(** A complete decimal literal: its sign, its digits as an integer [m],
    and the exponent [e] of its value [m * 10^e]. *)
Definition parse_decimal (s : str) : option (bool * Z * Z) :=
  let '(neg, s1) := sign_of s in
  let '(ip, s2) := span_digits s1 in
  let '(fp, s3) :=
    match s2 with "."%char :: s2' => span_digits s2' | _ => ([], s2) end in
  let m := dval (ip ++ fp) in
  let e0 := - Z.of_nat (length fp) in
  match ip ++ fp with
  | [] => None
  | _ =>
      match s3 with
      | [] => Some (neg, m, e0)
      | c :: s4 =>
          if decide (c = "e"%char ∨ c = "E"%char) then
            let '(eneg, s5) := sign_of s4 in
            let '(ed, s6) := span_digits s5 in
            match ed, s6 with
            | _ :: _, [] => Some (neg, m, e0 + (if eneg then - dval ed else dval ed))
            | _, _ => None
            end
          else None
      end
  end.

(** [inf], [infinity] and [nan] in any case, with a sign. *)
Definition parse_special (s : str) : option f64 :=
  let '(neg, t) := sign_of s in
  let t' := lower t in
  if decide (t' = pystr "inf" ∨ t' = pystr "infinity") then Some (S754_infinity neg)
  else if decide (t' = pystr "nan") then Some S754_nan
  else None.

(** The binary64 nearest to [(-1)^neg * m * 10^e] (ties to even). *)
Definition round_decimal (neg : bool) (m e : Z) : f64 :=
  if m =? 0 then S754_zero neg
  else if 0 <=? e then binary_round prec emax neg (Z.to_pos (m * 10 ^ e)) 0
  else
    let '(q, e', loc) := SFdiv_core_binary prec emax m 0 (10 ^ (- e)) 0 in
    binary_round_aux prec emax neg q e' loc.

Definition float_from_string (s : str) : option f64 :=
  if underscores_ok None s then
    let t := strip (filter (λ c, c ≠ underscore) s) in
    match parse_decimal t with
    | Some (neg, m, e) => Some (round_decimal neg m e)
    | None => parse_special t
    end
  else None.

==========

## Exercise instructions
Restate, word for word and with nothing added, the lines from the first line of the listing through the one where "binary_round_aux prec emax neg q e' loc." stands.

## Answer to the problem
(** A complete decimal literal: its sign, its digits as an integer [m],
    and the exponent [e] of its value [m * 10^e]. *)
Definition parse_decimal (s : str) : option (bool * Z * Z) :=
  let '(neg, s1) := sign_of s in
  let '(ip, s2) := span_digits s1 in
  let '(fp, s3) :=
    match s2 with "."%char :: s2' => span_digits s2' | _ => ([], s2) end in
  let m := dval (ip ++ fp) in
  let e0 := - Z.of_nat (length fp) in
  match ip ++ fp with
  | [] => None
  | _ =>
      match s3 with
      | [] => Some (neg, m, e0)
      | c :: s4 =>
          if decide (c = "e"%char ∨ c = "E"%char) then
            let '(eneg, s5) := sign_of s4 in
            let '(ed, s6) := span_digits s5 in
            match ed, s6 with
            | _ :: _, [] => Some (neg, m, e0 + (if eneg then - dval ed else dval ed))
            | _, _ => None
            end
          else None
      end
  end.

(** [inf], [infinity] and [nan] in any case, with a sign. *)
Definition parse_special (s : str) : option f64 :=
  let '(neg, t) := sign_of s in
  let t' := lower t in
  if decide (t' = pystr "inf" ∨ t' = pystr "infinity") then Some (S754_infinity neg)
  else if decide (t' = pystr "nan") then Some S754_nan
  else None.

(** The binary64 nearest to [(-1)^neg * m * 10^e] (ties to even). *)
Definition round_decimal (neg : bool) (m e : Z) : f64 :=
  if m =? 0 then S754_zero neg
  else if 0 <=? e then binary_round prec emax neg (Z.to_pos (m * 10 ^ e)) 0
  else
    let '(q, e', loc) := SFdiv_core_binary prec emax m 0 (10 ^ (- e)) 0 in
    binary_round_aux prec emax neg q e' loc.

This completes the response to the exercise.